There’s no one-size-fits-all organisational design, but here are some key questions to consider:
- Who is in your Magic Circle already? Identify these stakeholders before you need them, while you are building out your first solutions.
- Who else might you need to bring in? Identify the relationships you need to build. Taking action can be as simple as setting up a coffee next month.
- Work with your peers to complete the business cases for your desired initiatives. What needs to happen, and why is it important from an overall business perspective?
Results: Measure your progress with AI
You’ll want to ensure that you have a strong business case for continuing to invest in AI across your organisation. Depending on the project, you may choose to measure the success of your AI initiatives based on revenue growth or cost savings. Revenue growth can come from projects, say, crafting more effective creative with AI, or being able to respond to trends or customer requests faster than ever before. Cost savings can come from reducing time spent on AI-eligible tasks, such as resizing or formatting creative, translating, or personalising content for thousands of people. Whichever is the right metric for your project, ensure that you set goals and track progress.

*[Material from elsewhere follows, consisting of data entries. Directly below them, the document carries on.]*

(** What accepting a candidate promises.  It is refused, changing nothing,
    exactly when muted, when the candidate is of another capture epoch than the
    device's, or when its ID is still live.  Accepted, the subscription joins the
    others as their newest, active under a new key in the first generation; the
    device opened it, so no command is sent, and it is granted backfill of the
    microphone, the cells, the metadata if the session has it, and every open
    reference epoch. *)
Theorem accept_candidate_contract c now u :
  let '(u', r) := accept_candidate c now u in
  match r with
  | Err e =>
      u' = u /\
      (up_muted u = true /\ e = Oe_Muted \/
       up_muted u = false /\ tl_capture (up_timeline u) <> Some (co_capture_epoch c) /\
         e = Oe_StaleEpoch (tl_capture (up_timeline u)) (co_capture_epoch c) \/
       up_muted u = false /\ tl_capture (up_timeline u) = Some (co_capture_epoch c) /\
         co_subscription_id c ∈ sb_id <$> up_subs u /\ e = Oe_DuplicateId)
  | Ok grants =>
      up_muted u = false /\ tl_capture (up_timeline u) = Some (co_capture_epoch c) /\
      co_subscription_id c ∉ sb_id <$> up_subs u /\
      (exists s, up_subs u' = up_subs u ++ [s] /\ sb_key s = up_next_key u /\ sb_id s = co_subscription_id c /\
        sb_reason s = Sr_Candidate /\ sb_generation s = GENERATION_FIRST /\
        sb_phase s = Ph_Active (after now RENEW_INTERVAL) /\
        wt_stream <$> sb_wants s = gr_stream <$> grants) /\
      up_next_key u' = up_next_key u + 1 /\ up_commands u' = up_commands u /\ up_outbox u' = up_outbox u /\
      grants = [mkGrant Mic (BgEpoch (co_capture_epoch c)); mkGrant Reference BgEveryOpenEpoch;
                mkGrant Cells (BgEpoch (co_capture_epoch c))]
        ++ (if t_afe_metadata (up_terms u) then [mkGrant Afe (BgEpoch (co_capture_epoch c))] else [])
  end.
Proof.
  unfold accept_candidate, check_open. destruct (up_muted u) eqn:Em; [by split; [|left]|].
  destruct (decide (tl_capture (up_timeline u) = Some (co_capture_epoch c))) as [Hc|Hc].
  - rewrite Hc, bool_decide_eq_true_2 by done. cbn [negb].
    destruct (any _ _) eqn:Ea.
    { split; [done|]. right. right. split_and!; [done|done| |done].
      apply any_true in Ea as (s & Hs & Hid%bool_decide_eq_true). apply list_elem_of_fmap. eauto. }
    pose proof (activate_spec (co_subscription_id c) (owner_of_subscription (co_subscription_id c)) Sr_Candidate
      (co_capture_epoch c) (candidate_streams (candidate_starts (co_support_start c) (t_afe_metadata (up_terms u))))
      None now u) as Ha. rewrite candidate_streams_list in Ha.
    destruct (activate _ _ _ _ _ _ _ _) as [u' grants].
    destruct Ha as ((s & Hs & Hk & Hid & _ & Hr & Hg & _ & Hp & _ & Hw) & Hn & Hcmd & Ho & _ & _ & ->).
    assert (Hlist : forall afe : bool, grant_of (co_capture_epoch c) <$>
      (retain (fun r : StreamId * StreamStart => starts_at r.2)
        ([(Mic, StartAt (cs_mic (candidate_starts (co_support_start c) afe)));
         (Reference, StartAt (cs_reference (candidate_starts (co_support_start c) afe)));
         (Cells, StartAt (cs_cells (candidate_starts (co_support_start c) afe)))]
        ++ match cs_afe (candidate_starts (co_support_start c) afe) with
           | Some a => [(Afe, StartAt a)] | None => [] end)).*1
      = [mkGrant Mic (BgEpoch (co_capture_epoch c)); mkGrant Reference BgEveryOpenEpoch;
                mkGrant Cells (BgEpoch (co_capture_epoch c))]
        ++ (if afe then [mkGrant Afe (BgEpoch (co_capture_epoch c))] else [])) by by intros [].
    rewrite Hlist. split_and!; try done.
    + intros (s' & Hid' & Hs')%list_elem_of_fmap. eapply any_false in Ea; [|exact Hs'].
      apply bool_decide_eq_false in Ea. by rewrite Hid' in Ea.
    + exists s. split_and!; try done. rewrite Hw. by destruct (t_afe_metadata (up_terms u)).
  - destruct (tl_capture (up_timeline u)) as [current|] eqn:Ec; rewrite bool_decide_eq_false_2 by done;
      cbn [negb]; (split; [done|]); right; left; by split_and!.
Qed.

(** Converting a candidate to a turn keeps its audio.  It is refused, changing
    nothing, exactly when the ID names no live subscription, when the subscription
    is draining, or when it is not a candidate.  Otherwise that subscription alone
    changes: its owner, reason and next generation; its key, its streams and every
    cursor stay, so delivery goes on from where it was, and one renewal under the
    new generation tells the device. *)
Theorem convert_keeps_audio id turn now u :
  let '(u', r) := convert_to_turn id turn now u in
  match r with
  | Err e =>
      u' = u /\
      (id ∉ sb_id <$> up_subs u /\ e = Ce_UnknownSubscription \/
       exists s, find_sub u id = Some s /\
         (is_active (sb_phase s) = false /\ e = Ce_Ending \/
          is_active (sb_phase s) = true /\ sb_reason s <> Sr_Candidate /\ e = Ce_NotACandidate))
  | Ok _ =>
      exists i s s', up_subs u !! i = Some s /\ sb_id s = id /\ up_subs u' = <[i := s']> (up_subs u) /\
      sb_reason s = Sr_Candidate /\ is_active (sb_phase s) = true /\
      sb_key s' = sb_key s /\ sb_id s' = id /\ sb_wants s' = sb_wants s /\
      sb_capture_epoch s' = sb_capture_epoch s /\ sb_overflowed s' = sb_overflowed s /\
      sb_owner s' = turn /\ sb_reason s' = Sr_Turn /\ sb_generation s' = generation_next (sb_generation s) /\
      up_timeline u' = up_timeline u /\ up_outbox u' = up_outbox u /\
      up_commands u' = up_commands u ++
        [mkOutgoing (sb_generation s') (Cmd_Renew (mkRenew id SUBSCRIPTION_TTL (Some (mkConversion turn))))]
  end.
Proof.
  unfold convert_to_turn. destruct (find_sub u id) as [s|] eqn:Ef.
  - destruct (is_active (sb_phase s)) eqn:Ea; cbn [negb]; [|split; [done|]; right; exists s; by split; [|left]].
    case_bool_decide as Hr; cbn [negb]; [|split; [done|]; right; exists s; split; [done|by right]].
    unfold find_sub in Ef.
    assert (Hi : exists i, up_subs u !! i = Some s /\
      update_first (fun s => bool_decide (sb_id s = id)) (convert_sub turn now) (up_subs u)
      = <[i := convert_sub turn now s]> (up_subs u)).
    { clear -Ef. unfold find_first in Ef. induction (up_subs u) as [|x xs IH]; cbn in *; [done|].
      destruct (bool_decide (sb_id x = id)) eqn:E.
      - injection Ef as ->. by exists 0%nat.
      - destruct (IH Ef) as (i & Hi & Hup). exists (S i). cbn. by rewrite Hup. }
    apply find_first_Some in Ef as [_ Hid%bool_decide_eq_true]. destruct Hi as (i & Hi & Hup).
    exists i, s, (convert_sub turn now s). cbn. by split_and!.
  - split; [done|]. left. split; [|done]. intros (s & -> & Hs)%list_elem_of_fmap. unfold find_sub in Ef.
    apply find_first_None in Ef. eapply any_false in Ef; [|exact Hs]. by rewrite bool_decide_eq_true_2 in Ef.
Qed.

(** ** The deadline after a poll *)

(** Every cursor that waits for audio waits on an epoch the timeline holds. *)
Definition waits_on_held (u : Uplink) : Prop :=
  forall s w c, s ∈ up_subs u -> w ∈ sb_wants s -> c ∈ wt_cursors w -> cu_stalled_since c <> None ->
    timeline_get (up_timeline u) (wt_stream w) (cu_epoch c) <> None.

Lemma threads_in {A B} (R : A -> list B -> A -> Prop) xs bs xs' x' :
  threads R xs bs xs' -> x' ∈ xs' -> exists x b, x ∈ xs /\ R x b x'.
Proof.
  induction 1 as [|x b x1 xs bs xs1 Hx Ht IH]; [by intros ?%elem_of_nil|].
  intros [->|Hin]%elem_of_cons; [exists x, b; split; [by left|done]|].
  destruct (IH Hin) as (y & c & Hy & HR). exists y, c. split; [by right|done].
Qed.

Definition later (now : MonoInstant) (wait : Duration) (c : Cursor) : Prop :=
  forall since, cu_stalled_since c = Some since -> since = now \/ now < after since wait.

Responsibility: Provide guardrails for AI implementation
Finally, based on our conversations with marketing leaders, it’s clear that the industry is committed to principled AI adoption. It’s important to remember that the market is flooded with AI models and providers that are accessible to anyone in your organisation. Partner with reputable organisations who can explain how they will protect your data and IP. Give your team access to trustworthy AI tools, so they don’t make suboptimal choices that put your organisation or data at risk.
We look forward to continuing the conversation about how marketing leaders can put AI to work. In time, we believe the marketing process will turn into an all-at-once efficiency and growth flywheel — fast creative production, tailored media activation, and real-time measurement, all working together to drive performance. This future sounds pretty awesome, and we’re excited to help build it, together.